Apesar da ausência de investimento para adaptações nas escolas, é possível notar como a nova geração já possui uma outra percepção sobre os colegas com deficiência. Infelizmente, são resultados que levam anos para se consolidar, porém ainda assim não podemos menosprezá-los.
MS: O que te mantém motivada para conquistar seus objetivos?
[Fatine Oliveira] Teimosia (risos). Não sei qual nome posso dar a esse comichão que surge quando quero fazer alguma coisa. Insisto, tento e persisto até conseguir. Só paro ao perceber que não é algo saudável para mim.
MS: Qual é a lembrança mais marcante que você tem?
[Fatine Oliveira] Gosto de relembrar os momentos especiais que vivenciei até hoje. Uma dessas lembranças é minha formatura em Publicidade e Propaganda, em 2012. Eu me dediquei muito aos estudos porque sabia o quanto era importante ser uma mulher com deficiência e ter uma profissão, sabe? Em um país com apenas 1% de pessoas com deficiência ocupadas, eu precisaria me destacar de alguma maneira que não fosse apenas por ter algum tipo de impedimento físico. Era uma forma de afirmar para mim que eu era (e ainda sou) capaz de transformar meus sonhos em realidade.

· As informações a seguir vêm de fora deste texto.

(* ===== verification/Workspace.v ===== *)
(** Files of a workspace: services/file_writer.py, workspace/file_writer.py and
    workspace/config.py, over the paths of [pathlib].

    The files are the texts written, by path; directories, and the errors of the
    operating system, are an argument, as are what a path resolves to (symbolic links)
    and the variables of the environment. *)

From S2P Require Import Prelude.
From S2P Require Import PyStr.
From S2P Require Import Json.
From S2P Require Import PyDict.
From S2P Require Import Provider.
From Stdlib Require Import Ascii.
Open Scope Z_scope.

(** ** Paths *)

Record path := mk_path {
  root : string;
  parts : list string }.

#[export] Instance path_eq_dec : EqDecision path.
Proof. solve_decision. Defined.

(** [Path(s)]: empty parts and single dots are dropped; two leading slashes are kept. *)
Definition path_of (s : string) : path :=
  mk_path (if startswith s "///" then "/" else if startswith s "//" then "//" else if startswith s "/" then "/" else "")
    (List.filter (λ p, negb (String.eqb p "" || String.eqb p ".")) (split "/" s)).

(** [str(p)]. *)
Definition path_str (p : path) : string :=
  match parts p with
  | [] => if truthy_str (root p) then root p else "."
  | l => root p +:+ join "/" l
  end.

(** [a / b]: an absolute [b] replaces [a]. *)
Definition path_div (a b : path) : path :=
  if truthy_str (root b) then b else mk_path (root a) (parts a ++ parts b).

Fixpoint prefix_parts (a b : list string) : bool :=
  match a, b with
  | [], _ => true
  | x :: a, y :: b => String.eqb x y && prefix_parts a b
  | _, _ => false
  end.

(** [p.is_relative_to(base)]. *)
Definition is_relative_to (p base : path) : bool := String.eqb (root p) (root base) && prefix_parts (parts base) (parts p).

(** The last suffix of the name, with its dot; a leading dot is no suffix. *)
Fixpoint last_dot (l : list ascii) (i : nat) (found : option nat) : option nat :=
  match l with
  | [] => found
  | c :: l => last_dot l (S i) (if Ascii.eqb c "." then Some i else found)
  end.
Definition suffix_of (p : path) : string :=
  match last (parts p) with
  | None => ""
  | Some name =>
      match last_dot (to_list name) 0 None with
      | Some i => if (0 <? i)%nat && (i <? String.length name - 1)%nat then of_list (drop i (to_list name)) else ""
      | None => ""
      end
  end.

Abbreviation files := (list (string * string)) (only parsing).

(** ** services/file_writer.py *)

Definition EXT_TO_LANGUAGE : list (string * string) :=
  [(".py", "python"); (".ts", "typescript"); (".js", "javascript"); (".md", "markdown"); (".json", "json");
   (".yaml", "yaml"); (".yml", "yaml"); (".txt", "text")].

Definition infer_language_from_extension (filename : string) : string :=
  or_else (assoc_get (lower (suffix_of (path_of filename))) EXT_TO_LANGUAGE) "text".

Section Service.
Context (resolve : path → path) (exists_ : path → bool) (os_error : path → string → option string).
Context (not_text : json → string).

(** [FileWriter(workspace_root)]; [FileNotFoundError] is an [OSError]. *)
Definition file_writer (workspace_root : string) : result path :=
  let r := resolve (path_of workspace_root) in
  rguard (exists_ r) OSError;; Ok r.

(** The text to write, or the message of the exception. *)
Definition content_of (a : jdict) : string + string :=
  match obj_get "content" a with
  | None => inl "'content'"
  | Some (JStr s) => inr s
  | Some v => inl (not_text v)
  end.

(** One artifact of [write]: what it failed with is in its result. *)
Definition write_one (base : path) (a : jdict) : M files jdict :=
  name ← mlift (of_option KeyError (obj_get "filename" a));
  filename ← mlift (match name with JStr s => Ok s | _ => Raise TypeError end);
  let full := path_div base (path_of filename) in
  let outcome written error : jdict :=
    [("filename", JStr filename); ("path", JStr (path_str full)); ("written", JBool written);
     ("artifact_type", obj_default "artifact_type" (JStr "") a); ("language", obj_default "language" (JStr "") a);
     ("error", error)] in
  match content_of a with
  | inl e => mret (outcome false (JStr e))
  | inr s =>
      match os_error full s with
      | Some e => mret (outcome false (JStr e))
      | None => mmodify (assoc_set (path_str full) s);; mret (outcome true JNull)
      end
  end.

Definition write_artifacts (base : path) (artifacts : list jdict) (subdir : option string) : M files (list jdict) :=
  let base := match subdir with Some s => if truthy_str s then path_div base (path_of s) else base | None => base end in
  mmapM (write_one base) artifacts.
End Service.

(** ** workspace/file_writer.py *)

Definition STOP_WORDS : list string :=
  ["a"; "an"; "the"; "to"; "for"; "of"; "in"; "on"; "at"; "with"; "and"; "or"; "is"; "are"; "that"; "this"; "it";
   "be"; "as"; "by"; "from"; "into"].

Record WrittenArtifact := mk_written {
  wa_filename : string;
  wa_absolute : string;
  wa_relative : string;
  wa_size : Z }.

(** [len(content.encode("utf-8"))]. *)
Definition utf8_length (s : string) : Z :=
  foldr (λ c n, (if (nat_of_ascii c <? 128)%nat then 1 else 2) + n) 0 (to_list s).

Section Workspace.
Context (resolve : path → path) (os_error : path → string → bool).

Definition workspace_write (workspace_root filename content : string) : M files WrittenArtifact :=
  let base := path_of workspace_root in
  let full := resolve (path_div base (path_of filename)) in
  mguard (is_relative_to full (resolve base)) ValueError;;
  mguard (negb (os_error full content)) OSError;;
  mmodify (assoc_set (path_str full) content);;
  mret (mk_written filename (path_str full) filename (utf8_length content)).
End Workspace.

(** [s.split()]. *)
Fixpoint fields_from (cur : list ascii) (l : list ascii) : list string :=
  match l with
  | [] => match cur with [] => [] | _ => [of_list (rev cur)] end
  | c :: l => if is_space c then match cur with [] => fields_from [] l | _ => of_list (rev cur) :: fields_from [] l end
              else fields_from (c :: cur) l
  end.
Definition fields (s : string) : list string := fields_from [] (to_list s).

Definition plain_char (c : ascii) : bool :=
  let n := nat_of_ascii c in ((48 <=? n) && (n <=? 57) || (97 <=? n) && (n <=? 122))%nat.

Fixpoint drop_underscores (l : list ascii) : list ascii :=
  match l with
  | [] => []
  | c :: l' => if Ascii.eqb c "_" then drop_underscores l' else l
  end.

(** The words kept, joined, cut to forty characters and trimmed. *)
Definition slug_of (task_description : string) : list ascii :=
  let filtered := map (λ w, of_list (List.filter plain_char (to_list w)))
    (List.filter (λ w, negb (bool_decide (w ∈ STOP_WORDS))) (fields (lower task_description))) in
  rev (drop_underscores (rev (take 40 (to_list (join "_" (List.filter truthy_str filtered)))))).

Definition infer_filename (task_description skill : string) : string :=
  let slug := of_list (slug_of task_description) in
  if negb (truthy_str slug) then "output_" +:+ skill +:+ ".py"
  else if String.eqb skill "test_writing" then "test_" +:+ slug +:+ ".py"
  else slug +:+ ".py".

(** ** workspace/config.py *)

Record WorkspaceConfig := mk_workspace {
  ws_root : string;
  ws_enabled : bool }.

Section Config.
Context (py_str : json → string) (is_dir : string → bool) (environ : string → option string).

(** [resolve]: a text that is one environment reference, and nothing else, is replaced. *)
Definition resolve_value (v : json) : json :=
  match v with
  | JStr s =>
      match env_ref (to_list s) with
      | Some (name, default, []) => JStr (or_else (environ name) (or_else default ""))
      | _ => v
      end
  | _ => v
  end.

(** [load_workspace_config] on the parsed file, when there is one. *)
Definition load_workspace_config (raw : option jdict) : result WorkspaceConfig :=
  match raw with
  | None => Ok (mk_workspace "" false)
  | Some raw =>
      let r := resolve_value (jor (obj_field "workspace_root" raw) (JStr "")) in
      let enabled := match resolve_value (obj_default "enabled" (JBool false) raw) with
                     | JStr s => bool_decide (lower (strip s) ∈ ["1"; "true"; "yes"; "on"])
                     | v => truthy v
                     end in
      let cfg := mk_workspace (match r with JStr s => s | v => py_str v end) enabled in
      rguard (negb enabled || truthy_str (ws_root cfg)) ValueError;;
      rguard (negb enabled || is_dir (ws_root cfg)) ValueError;;
      Ok cfg
  end.
End Config.

(** ** Properties *)

(** The files a computation changes all satisfy [P]. *)
Definition changes_only (P : string → Prop) (fs fs' : files) : Prop :=
  ∀ p, assoc_get p fs' ≠ assoc_get p fs → P p.

(** Writing of the workspace stays inside it. Whatever the name and however links
    resolve, a write changes at most the file it reports, that file is below the root,
    and it holds the text; a write that raises changes nothing. *)
Theorem workspace_writes_stay_inside resolve os_error ws filename content fs x fs' :
  workspace_write resolve os_error ws filename content fs = (x, fs') →
  match x with
  | Ok w => ∃ full, is_relative_to full (resolve (path_of ws)) = true ∧ wa_absolute w = path_str full
      ∧ assoc_get (path_str full) fs' = Some content ∧ changes_only (λ p, p = path_str full) fs fs'
  | Raise _ => fs' = fs
  end.
Proof.
  unfold workspace_write. munfold. intros H.
  destruct (is_relative_to _ _) eqn:Hin; simpl in H; [|by injection H as <- <-].
  destruct (os_error _ _); simpl in H; injection H as <- <-; [done|].
  eexists. split_and!; [exact Hin|done|by rewrite assoc_get_set, String.eqb_refl|].
  intros p. rewrite assoc_get_set. by destruct (String.eqb_spec p (path_str (resolve (path_div (path_of ws) (path_of filename))))).
Qed.

Lemma drop_underscores_sub l c : c ∈ drop_underscores l → c ∈ l.
Proof.
  induction l as [|x l IH]; [done|]. simpl. destruct (Ascii.eqb x "_"); [|done]. intros H. apply elem_of_cons. right. by apply IH.
Qed.

Lemma drop_underscores_length l : (length (drop_underscores l) ≤ length l)%nat.
Proof. induction l as [|x l IH]; [done|]. simpl. destruct (Ascii.eqb x "_"); simpl; lia. Qed.

Lemma join_chars sep l c : c ∈ to_list (join sep l) → c ∈ to_list sep ∨ ∃ s, s ∈ l ∧ c ∈ to_list s.
Proof.
  induction l as [|s l IH]; simpl; [by intros ?%elem_of_nil|]. destruct l as [|s' l].
  - intros H. right. exists s. split; [by left|done].
  - rewrite !to_list_app. intros [H|[H|H]%elem_of_app]%elem_of_app; [right; exists s; split; [by left|done]|by left|].
    destruct (IH H) as [|(x & Hx & Hc)]; [by left|right]. exists x. split; [by right|done].
Qed.

Definition slug_char (c : ascii) : bool := plain_char c || Ascii.eqb c "_".

Lemma slug_chars t c : c ∈ slug_of t → slug_char c = true.
Proof.
  unfold slug_of. intros H. apply list_elem_of_In, in_rev, list_elem_of_In, drop_underscores_sub in H.
  apply list_elem_of_In, in_rev, list_elem_of_In in H. apply list_elem_of_lookup in H as (i & H).
  apply lookup_take_Some in H as [H _]. apply list_elem_of_lookup_2 in H. apply join_chars in H as [H|(s & Hs & H)].
  - apply list_elem_of_singleton in H as ->. reflexivity.
  - apply list_elem_of_In, List.filter_In in Hs as [Hs _]. apply in_map_iff in Hs as (w & <- & _).
    rewrite to_of_list in H. apply list_elem_of_In, List.filter_In in H as [_ H]. unfold slug_char. by rewrite H.
Qed.

(** An inferred file name is plain. Whatever the task says, the name made from its words
    has at most forty characters of lower-case letters, digits and underscores before
    the extension, so it names a file directly below the root. *)
Theorem inferred_names_are_plain task skill : slug_of task ≠ [] →
  ∃ stem, infer_filename task skill = (if String.eqb skill "test_writing" then "test_" else "") +:+ of_list stem +:+ ".py"
    ∧ (0 < length stem ≤ 40)%nat ∧ Forall (λ c, slug_char c = true) stem.
Proof.
  intros Hne. exists (slug_of task). split_and!.
  - unfold infer_filename. cbv zeta. assert (Ht : truthy_str (of_list (slug_of task)) = true).
    { unfold truthy_str. destruct (slug_of task); [done|]. reflexivity. }
    rewrite Ht. simpl. by destruct (String.eqb skill "test_writing").
  - destruct (slug_of task); [done|]. simpl. lia.
  - unfold slug_of. rewrite length_rev. etransitivity; [apply drop_underscores_length|]. rewrite length_rev, length_take. lia.
  - apply Forall_forall. intros c. apply slug_chars.
Qed.

Module WorkspaceDemo.
(** Without links: [..] drops a part. *)
Definition dots (p : path) : path :=
  mk_path (root p) (rev (foldl (λ l x, if String.eqb x ".." then tail l else x :: l) [] (parts p))).
Definition no_error (_ : path) (_ : string) : bool := false.
Definition work : path := path_of "/work/".
Definition artifact_named (name : string) : jdict := [("filename", JStr name); ("content", JStr "x")].

Example path_texts : path_str (path_div work (path_of "./a//b.py")) = "/work/a/b.py"
  ∧ infer_language_from_extension "src/A.PY" = "python" ∧ infer_language_from_extension ".py" = "text".
Proof. vm_compute. done. Qed.
Example inferred : infer_filename "Write a parser for the CSV files" "code_generation" = "write_parser_csv_files.py".
Proof. vm_compute. reflexivity. Qed.
Example inside : (workspace_write dots no_error "/work" "a/../b.py" "x" []).2 = [("/work/b.py", "x")]
  ∧ (workspace_write dots no_error "/work" "../b.py" "x" []).1 = Raise ValueError.
Proof. vm_compute. done. Qed.

(** The writer the service uses does not look where a name leads: an absolute name, or
    one with dots, is written outside the workspace. *)
Example names_escape_the_workspace :
  (write_artifacts (λ _ _, None) (λ _, "") work [artifact_named "/etc/cron.d/job"; artifact_named "../job"] None []).2
  = [("/etc/cron.d/job", "x"); ("/work/../job", "x")].
Proof. vm_compute. reflexivity. Qed.
End WorkspaceDemo.
Import WorkspaceDemo.

Lemma workspace_writes_stay_inside_witness :
  changes_only (λ p, p = "/work/b.py") [] [("/work/b.py", "x")].
Proof.
  destruct (workspace_write dots no_error "/work" "a/../b.py" "x" []) as [w fs] eqn:E.
  pose proof (workspace_writes_stay_inside dots no_error "/work" "a/../b.py" "x" [] w fs E) as H.
  vm_compute in E. injection E as <- <-. destruct H as (full & _ & Hp & _ & Hc). simpl in Hp. rewrite <-Hp in Hc. exact Hc.
Defined.

Lemma inferred_names_are_plain_witness : ∃ stem, infer_filename "Write a parser" "test_writing" = "test_" +:+ of_list stem +:+ ".py"
  ∧ (length stem ≤ 40)%nat.
Proof.
  destruct (inferred_names_are_plain "Write a parser" "test_writing") as (stem & H & [_ Hl] & _); [vm_compute; discriminate|].
  exists stem. split; [exact H|exact Hl].
Defined.
Definition default_network : NetworkPolicy := mk_network "deny-all" [] false.

(** [NetworkPolicy.validate]. *)
Definition validate_network (p : NetworkPolicy) : result unit :=
  let listed := match np_allowlist p with [] => false | _ => true end in
  rguard (negb (String.eqb (np_mode p) "deny-all" && listed)) ValueError;;
  rguard (negb (String.eqb (np_mode p) "allowlist" && (negb listed || negb (np_approved p)))) ValueError.

Record ExecutionResult := mk_execution {
  ex_exit_code : Z;
  ex_stdout : string;
  ex_stderr : string;
  ex_outcome : string;
  ex_duration_ms : Z;
  ex_executed_from : string;
  ex_network_policy : string }.

(** What running a command comes to: it ended, it was killed at the time limit, it could
    not be started (an [OSError]), or another exception with its text. *)
Inductive engine_answer :=
  | Completed (code : Z) (stdout stderr : option string)
  | TimedOut (stdout stderr : option string)
  | Unstartable
  | Broken (message : string).

(** *** Files *)

(** [repr] of a text without quotes. *)
Definition plain_repr (s : string) : string := "'" +:+ s +:+ "'".

Definition runner_lines (test_filename : string) : list string :=
  ["import asyncio";
   "import importlib.util";
   "import inspect";
   "import pathlib";
   "import sys";
   "import traceback";
   "";
   "ROOT = pathlib.Path(__file__).resolve().parent";
   "TEST_PATH = ROOT / " +:+ plain_repr test_filename;
   "";
   "def _load_module(name, path):";
   "    spec = importlib.util.spec_from_file_location(name, path)";
   "    if spec is None or spec.loader is None:";
   "        raise RuntimeError(f" +:+ quote +:+ "Unable to load module {name} from {path}" +:+ quote +:+ ")";
   "    module = importlib.util.module_from_spec(spec)";
   "    sys.modules[name] = module";
   "    spec.loader.exec_module(module)";
   "    return module";
   "";
   "try:";
   "    module = _load_module(" +:+ quote +:+ "test_generated" +:+ quote +:+ ", TEST_PATH)";
   "    tests = []";
   "    for name, value in vars(module).items():";
   "        if name.startswith(" +:+ quote +:+ "test_" +:+ quote +:+ ") and callable(value):";
   "            tests.append((name, value))";
   "";
   "    if not tests:";
   "        print(" +:+ quote +:+ "no tests discovered" +:+ quote +:+ ", file=sys.stderr)";
   "        sys.exit(1)";
   "";
   "    for name, test_fn in tests:";
   "        result = test_fn()";
   "        if inspect.isawaitable(result):";
   "            asyncio.run(result)";
   "        print(f" +:+ quote +:+ "PASS {name}" +:+ quote +:+ ")";
   "";
   "    sys.exit(0)";
   "except AssertionError:";
   "    traceback.print_exc()";
   "    sys.exit(1)";
   "except Exception:";
   "    traceback.print_exc()";
   "    sys.exit(1)"].

Definition eol : string := String (ascii_of_nat 10) "".

(** [_runner_source]. *)
Definition runner_source (test_filename : string) : string := join eol (runner_lines test_filename) +:+ eol.
(* ===== verification/TaskService.v ===== *)
(** services/andromeda_service.py: submitting a task, now or as a durable job, and taking
    an artifact back to an earlier version.

    A request runs over the platform of [Route] and the durable jobs. The files of the
    workspace belong to the world the agents act on: an agent may write them while it runs,
    and the service writes them after the answer. [WorkspaceFiles] says where in that world
    they are, [GuardedAgents] what an agent promises about them, which Rigel keeps. Outside
    are what [Route] and [Workspace] take as arguments; the times and identifiers a request
    draws are given by the number of the call. An exception turned into an HTTP answer
    keeps its code. *)

From S2P Require Import Prelude.
From S2P Require Import TaskLog.
From S2P Require Import OrchestratorProps.
From S2P Require Import PyStr.
From S2P Require Import PyTime.
From S2P Require Import Json.
From S2P Require Import PyDict.
From S2P Require Import Contracts.
From S2P Require Import JobRepository.
From S2P Require Import Artifacts.
From S2P Require Import ReviewQueue.
From S2P Require Import Policy.
From S2P Require Import Registry.
From S2P Require Import RoutingState.
From S2P Require Import Orchestrator.
From S2P Require Import Route.
From S2P Require Import ArtifactScan.
From S2P Require Import Workspace.
From S2P Require Import TaskText.
From S2P Require Import Completion.
From S2P Require Import Feedback.
From S2P Require Import Confidence.
From S2P Require Import RigelExecution.
From S2P Require Import Rigel.
From Stdlib Require Import Ascii.
Open Scope Z_scope.

(** The files of the workspace, as a part of what the agents act on. *)
Class WorkspaceFiles (R : Type) := {
  files_of : R → list (string * string);
  put_files : list (string * string) → R → R;
  files_put : ∀ fs w, files_of (put_files fs w) = fs;
  put_own : ∀ w, put_files (files_of w) w = w }.

(** A text without any of the keys the scan knows. *)
Definition clean (text : string) : Prop := ∀ rule, ¬ leaks rule text.

(** Whatever is new is such a text. *)
Definition only_clean (fs fs' : list (string * string)) : Prop :=
  ∀ p text, assoc_get p fs' = Some text → assoc_get p fs = Some text ∨ clean text.

(** What the service relies on: an agent brings no key into the workspace. *)
Class GuardedAgents {R : Type} `{!WorkspaceFiles R} (agents : string → option (agent_run R)) : Prop :=
  agent_files a run skill payload ctx w : agents a = Some run →
    only_clean (files_of w) (files_of (run skill payload ctx w).2).

Record service (O R : Type) := mk_service {
  sv_platform : platform O R;
  sv_jobs : db }.
Arguments mk_service {O R}. Arguments sv_platform {O R}. Arguments sv_jobs {O R}.

Definition platform_files {O R : Type} `{!WorkspaceFiles R} (p : platform O R) : list (string * string) :=
  files_of (rt_ext (pl_routing p)).
Definition sv_files {O R : Type} `{!WorkspaceFiles R} (s : service O R) : list (string * string) :=
  platform_files (sv_platform s).
Definition with_files {O R : Type} `{!WorkspaceFiles R} (fs : list (string * string)) (s : service O R) : service O R :=
  let w := pl_routing (sv_platform s) in
  mk_service (set_routing (mk_rw (rt_grants w) (put_files fs (rt_ext w))) (sv_platform s)) (sv_jobs s).

Record task_request := mk_task_request {
  tr_task : string;
  tr_skill : string;
  tr_mode : option string;
  tr_session : list session_item;
  tr_override : option jdict }.

(** [item.model_dump(exclude_none=True)]. *)
Definition dump_item (i : session_item) : json :=
  let opt k (v : option json) := match v with Some v => [(k, v)] | None => [] end in
  JObj (opt "role" (JStr <$> si_role i) ++ [("content", JStr (si_content i))] ++ opt "skill_id" (JStr <$> si_skill i)
    ++ opt "assigned_agent" (JStr <$> si_agent i) ++ opt "status" (JStr <$> si_status i)
    ++ opt "confidence" (JFloat <$> si_confidence i)).

Definition finding_json (f : finding) : json :=
  JObj [("rule", JStr (f_rule f)); ("severity", JStr (f_severity f)); ("filename", JStr (f_filename f))].

(** [ArtifactScan.as_dict]. *)
Definition scan_json (s : ArtifactScan) : json :=
  JObj [("tool", JStr "galaxz-artifact-scan"); ("version", JStr "1.1"); ("status", JStr (sc_status s));
        ("findings", JArr (map finding_json (sc_findings s))); ("overridden", JArr (map finding_json (sc_overridden s)));
        ("reviewer_override",
          match sc_override s with
          | Some o => JObj [("reviewer", JStr (reviewer o)); ("decision", JStr (decision o));
                            ("findings", JArr (map JStr (ov_findings o)))]
          | None => JNull
          end)].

MS: Acha que há união entre os discursos de inclusão de pessoas com deficiência?
[Fatine Oliveira] Em alguns pontos, sim; em outros, ainda há algumas disputas. Todo movimento social tem suas linhas de pensamento, correntes teóricas e opiniões diversas, por isso é de se esperar que o mesmo aconteça entre nós. O que precisamos fazer é avançar no apoio de pessoas SEM deficiência às nossas pautas anticapacitistas. Eu me atrevo a dizer que esse é o ponto em que ainda não temos união, já que boa parcela dos movimentos sociais nos mantêm afastados de suas mobilizações.
MS: Qual a mensagem que gostaria de deixar para os leitores que te acompanham na MS?
[Fatine Oliveira] Gostaria de convidar todes a realizarem uma leitura atenta e cuidadosa e, principalmente, a manterem-se abertes às histórias, às reflexões e aos desabafos que realizo na minha coluna. Ali é um lugar para o aprendizado, mas também para a troca e a construção de novas ideias e projetos de uma sociedade melhor e mais inclusa. Portanto, sejam bem-vindes e sintam-se em casa.